Session Title: Refractive
Session Date/Time: Friday 15/02/2019 | 08:30-10:00
Paper Time: 08:42
Venue: Room MC3

First Author: G.Kontadakis USA
Co Author(s): N. Voulgari  M. Grentzelos  G. Kymionis           

Abstract Details

Purpose:

Refractive surgery in corneas with suspicious topography is a great challenge in order to avoid the risk of ectasia development. Combination of photorefractive keratectomy (PRK) with standard protocol corneal collagen crosslinking (CXL) has been introduced in the past for the treatment of keratoconus, but the predictability of the refractive results was suboptimal.
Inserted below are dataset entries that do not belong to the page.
Definition kick_channel (id : string) (c : doc) (user : option doc) : doc :=
  let stream := object (field c "stream") in
  [("provider", VString "kick"); ("channelId", VString id); ("login", field c "slug");
   ("displayName", or_ (of_first user "name") (field c "slug")); ("isOnline", or_ (field stream "is_live") (VBool false));
   ("imageUrl", or_ (of_first user "profile_picture") (VString ("https://rtirl.com/pfp.png?provider=kick&channelId=" +:+ id)));
   ("categoryName", field (object (field c "category")) "name"); ("title", field c "stream_title");
   ("viewerCount", or_ (field stream "viewer_count") zero); ("language", field stream "language")].
Definition searchKick (query : string) : prog (list doc) :=
  let slug := ToLower (TrimSpace query) in
  if negb (kickSlug slug) then Ret []
  else
    token ←! Op (GApp "kick");
    match token with
    | inl _ => Ret []
    | inr token =>
      data ←! Get (KickClient token) ("/channels?slug=" +:+ query_escape slug) into_any_map;
      match data with
      | inl _ => Ret []
      | inr data =>
        match first (field data "data") with
        | None => Ret []
        | Some c =>
          let id := identifier (field c "broadcaster_user_id") in
          users ←! Get (KickClient token) ("/users?id=" +:+ query_escape id) into_any_map;
          let user := match users with inr users => first (field users "data") | inl _ => None end in
          Ret [kick_channel id c user]
        end
      end
    end.

(** The items of an answer, if it has any member of that name. *)
Definition into_items : json → option (option (list doc)) :=
  into_field "Items" (λ _ j, match j with JNull => Some None | _ => Some <$> into_list into_any_map j end) None.
(** The channel of an answer; [None] when it is malformed. *)
Definition youtube_channel (handle : string) (c : doc) : option doc :=
  let snippet := object (field c "snippet") in
  let id := text (field c "id") in
  if negb (youtubeID id) || String.eqb (text (field snippet "title")) "" then None
  else
    let login := text (field snippet "customUrl") in
    let login := if String.eqb login "" then handle else login in
    let login := if String.eqb login "" then id else login in
    let thumbs := object (field snippet "thumbnails") in
    Some [("provider", VString "youtube"); ("channelId", field c "id"); ("login", VString (ToLower (trim_prefix login "@")));
          ("displayName", field snippet "title");
          ("imageUrl", or_ (field (object (field thumbs "default")) "url")
                           (or_ (field (object (field thumbs "medium")) "url") (VString "")));
          ("isOnline", VBool false)].
(** What an answer says of the channel: nothing when it is malformed. *)
Definition youtube_results (handle : string) (items : list doc) : option (list doc) :=
  match items with [] => Some [] | c :: _ => (λ d, [d]) <$> youtube_channel handle c end.

Definition youtube_key (l : lookup) : string := if String.eqb (l_id l) "" then "@" +:+ l_handle l else l_id l.
Definition youtube_path (l : lookup) (apiKey : string) : string :=
  "/channels?" +:+ values_encode ([("part", "snippet"); ("key", apiKey)] ++
    if String.eqb (l_id l) "" then [("forHandle", "@" +:+ l_handle l)] else [("id", l_id l)]).
Definition searchYouTube (query : string) : prog (list doc) :=
  match parseYouTube query with
  | None => Ret []
  | Some l =>
    let key := youtube_key l in
    cached ←! CachedYouTube key;
    match cached with
    | inr (Some results) => Ret results
    | _ =>
      if negb has_key then Ret []
      else
        apiKey ←! Op GKey;
        match apiKey with
        | inl _ => Ret []
        | inr apiKey =>
          if String.eqb apiKey "" then Ret []
          else
            data ←! Get (YouTubeClient "") (youtube_path l apiKey) into_items;
            match data with
            | inr (Some items) =>
              match youtube_results (l_handle l) items with
              | None => Ret []
              | Some results => CacheYouTube key results ;! Ret results
              end
            | _ => Ret []
            end
        end
    end
  end.

Definition search_one (query provider : string) : prog (result (list doc)) :=
  if String.eqb provider "twitch" then searchTwitch query
  else if String.eqb provider "kick" then l ←! searchKick query; Ret (inr l)
  else if String.eqb provider "youtube" then l ←! searchYouTube query; Ret (inr l)
  else Ret (inr []).

(** The login that was asked for goes first. *)
Definition wanted_login (query : string) : string :=
  match parseYouTube query with
  | Some l => if String.eqb (l_handle l) "" then ToLower (TrimSpace query) else l_handle l
  | None => ToLower (TrimSpace query)
  end.
Definition exact (query : string) (c : doc) : bool := String.eqb (ToLower (text (field c "login"))) (wanted_login query).
Definition ranked (query : string) (l : list doc) : list doc :=
  sort_by (λ c d, exact query c && negb (exact query d)) l.

Definition search_all (query : string) (providers : list string) : prog (result value) :=
  batches ←! all (map (search_one query) providers);
  match failures batches with
  | e :: l => n ←! Op (GFirst (S (length l))); Ret (inl (nth n (e :: l) e))
  | [] => Ret (inr (objects (ranked query (concat (successes batches)))))
  end.
Definition Search (uid data : string) : prog (result value) :=
  match parseSearch data with
  | inl e => Ret (inl e)
  | inr (query, providers) =>
    if negb (String.eqb uid "") && String.eqb query "" && String.eqb (default "" (head providers)) "twitch" then
      token ←! userToken uid;
      match token with
      | inr token => followed uid token
      | inl e => if is_no_token e then search_all query providers else Ret (inl e)
      end
    else search_all query providers
  end.

(** [Register]: whether a callable needs a user, and its handler. *)
Definition handler (name : string) : option (bool * (string → string → prog (result value))) :=
  if String.eqb name "search" then Some (false, Search)
  else if String.eqb name "getEmotes" then Some (false, Emotes)
  else if String.eqb name "getBadges" then Some (false, λ _, Badges)
  else if String.eqb name "getViewerList" then Some (true, ViewerList)
  else if String.eqb name "getStatistics" then Some (false, λ _, Statistics)
  else None.
End Server.

(** ** Examples *)

Example youtube_names :
  let parse := parseYouTube to_lower (λ _, None) in
  parse " @Some.Name " = Some (Lookup "" "some.name") ∧ parse "Some-Name" = Some (Lookup "" "some-name") ∧
  parse "UCabcdefghijklmnopqrstuv" = Some (Lookup "UCabcdefghijklmnopqrstuv" "") ∧
  parse "https://www.youtube.com/@Some.Name/?x=1" = Some (Lookup "" "some.name") ∧
  parse "M.YouTube.com/channel/UCabcdefghijklmnopqrstuv/" = Some (Lookup "UCabcdefghijklmnopqrstuv" "") ∧
  parse "youtube.com/channel/UCshort" = None ∧ parse "youtube.com/watch?v=x" = None ∧ parse "two words" = None ∧
  parse ("http" +:+ utf8_encode 383 +:+ "://youtube.com/@x") = None.
Proof. vm_compute. split_and!; reflexivity. Qed.

Example emote_image :
  newTwitchEmote "https://cdn/{{id}}/{{format}}/{{theme_mode}}/{{scale}}"
    [("id", VString "7"); ("name", VString "Kappa"); ("owner_id", VString "0"); ("scale", VList [VString "1.0"; VString "3.0"])]
  = (MkEmote "twitch" VNull (VString "7") "Kappa" "https://cdn/7/default/dark/3.0", "").
Proof. vm_compute. reflexivity. Qed.

Example endpoints :
  (λ u, (Scheme u +:+ "://" +:+ Host u, RequestURI u)) <$> Parse (λ _, None) "https://7tv.io/v3/users/twitch/123"
  = Some ("https://7tv.io", "/v3/users/twitch/123").
Proof. vm_compute. reflexivity. Qed.

(** A world of documents, found profiles and pages, by the authorization and
    the path of a request; a user's token is the user's name. *)
Definition serving (docs : string → result doc) (found : list (string * doc)) (pages : string → string → Z * string) : env geff :=
  λ A _ op,
  match op in geff A return A with
  | GClient op =>
    match op in keff A return A with
    | KDo c _ path _ => let r := pages (c_auth c) path in inr (Raw r.1 ∅ (quoted r.2))
    | KNow => time_unix 1709276406 0
    | KSleep _ | KDial | KSay _ => None
    end
  | GDb op =>
    match op in db A return A with
    | Store.Get p | TxGet p => docs p
    | Query _ _ _ => inr found
    | _ => None
    end
  | GAccess uid _ => inr uid
  | GApp p => inr ("app-" +:+ p)
  | GKey => inr "key"
  | GEmoteSets _ _ => inr ["0"; "300"]
  | GFirst _ => 0%nat
  end.
Definition no_doc (path : string) : result doc := inl (ErrStatus NotFound).
(** A call, each goroutine in turn. *)
Definition call (η : env geff) (name uid data : string) : option (result value * trace geff) :=
  '(_, h) ← handler to_lower (λ _, None) (λ _, None) "id" true name; solo η (h uid (quoted data)) [].
Definition answer_of (η : env geff) (name uid data : string) : option string :=
  '(r, _) ← call η name uid data;
  match r with inr v => Some (marshal (to_json v)) | inl e => None end.

(** The exact login goes first; Kick has no such channel. *)
Definition search_pages (auth path : string) : Z * string :=
  if has_prefix path "/search/channels?query=Two" then
    (200, "{'data':[{'id':'1','broadcaster_login':'one','is_live':true},{'id':'2','broadcaster_login':'TWO'}]}")
  else (404, "").
Example search_exact_first :
  (λ r, match r.1 with inr (VList l) => map (λ v, text (field (object v) "channelId")) l | _ => [] end) <$>
    call (serving no_doc [] search_pages) "search" "" "'Two'" = Some ["2"; "1"].
Proof. vm_compute. reflexivity. Qed.
Example empty_search : answer_of (serving no_doc [] search_pages) "search" "" "{'query':'','provider':'twitch'}" = Some "[]".
Proof. vm_compute. reflexivity. Qed.

(** Emotes without a user: the sources that answer. *)
Definition emote_pages (auth path : string) : Z * string :=
  if has_prefix path "/3/cached/emotes/global" then (200, "[{'id':'g','code':'wow'}]")
  else if has_prefix path "/v1/set/global" then
    (200, "{'default_sets':[3],'sets':{'3':{'title':'Global','emoticons':[{'id':7,'name':'zed','urls':{'1':'u1','2':'u2'}}]}}}")
  else (500, "").
Example emotes_without_user :
  answer_of (serving no_doc [] emote_pages) "getEmotes" "" "{'provider':'twitch','channelId':'1'}" =
  Some (quoted "[{'category':null,'code':'wow','id':'g','imageUrl':'https://cdn.betterttv.net/emote/g/3x','provider':'bttv'},{'category':'Global','code':'zed','id':7,'imageUrl':'u2','provider':'ffz'}]").
Proof. vm_compute. reflexivity. Qed.

(** The broadcaster's token is refused, the caller's is not; two pages. *)
Definition viewer_pages (auth path : string) : Z * string :=
  if String.eqb auth "Bearer owner" then (403, "")
  else if has_prefix path "/chat/chatters?after=c1" then
    (200, "{'data':[{'user_id':'3','user_name':'Abe'}],'pagination':{}}")
  else if has_prefix path "/chat/chatters" then
    (200, "{'data':[{'user_id':'2','user_name':'bob'},{'user_id':'1','user_name':'Own'}],'pagination':{'cursor':'c1'}}")
  else if has_prefix path "/channels/vips" then (200, "{'data':[]}")
  else (403, "").
Definition viewer_env : env geff :=
  serving (λ p, inr [("twitch", VMap [("id", VString (if String.eqb p "profiles/owner" then "1" else "9"))])]) [("owner", [])] viewer_pages.
Example viewers_example :
  answer_of viewer_env "getViewerList" "me" "'twitch:1'" = Some (quoted
    "{'broadcaster':['Own'],'broadcasterData':[{'user_id':'1','user_name':'Own'}],'moderators':[],'moderatorsData':[],'viewers':['Abe','bob'],'viewersData':[{'user_id':'3','user_name':'Abe'},{'user_id':'2','user_name':'bob'}],'vips':[],'vipsData':[]}").
Proof. vm_compute. reflexivity. Qed.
The purpose of this study is to present the results of PRK combined with accelerated CXL for the correction of myopia and astigmatism in patients with suspicious topographic findings

Setting:

University of Crete, Institute of Vision and Optics

Methods:

Five patients (10 eyes) were included in the study. All eyes had suspicious topography with asymmetric steepening and/or skewed axis. Average age of the patients was 29 years (22 to 44). Average spherical equivalent refraction was -2,74 (standard deviation [SD] 1.02). All patients underwent mechanical debridement of epithelium in an 8mm diameter and photorefractive keratectomy with mitomycin C application for 20sec, followed by accelerated CXL. Crosslinking was performed for 5 minutes with irradiance of 18mW/cm2.

Results:

All patients were followed for 4 years postoperatively. At last follow up nine out of ten eyes were within 0.50 diopter of target refraction and all were within 1 diopter. None of the eyes lost a line of best corrected visual acuity, whereas 2 eyes gained one line. All corneas remained stable during follow up. Average central depth of demarcation line was 144.9μm.

Conclusions:

In this group of eyes with suspicious topography, PRK followed by accelerated CXL (PRK-Xtra) was a valid option for the correction of their refractive error, without compromising stability of topography up to 4 years postoperatively.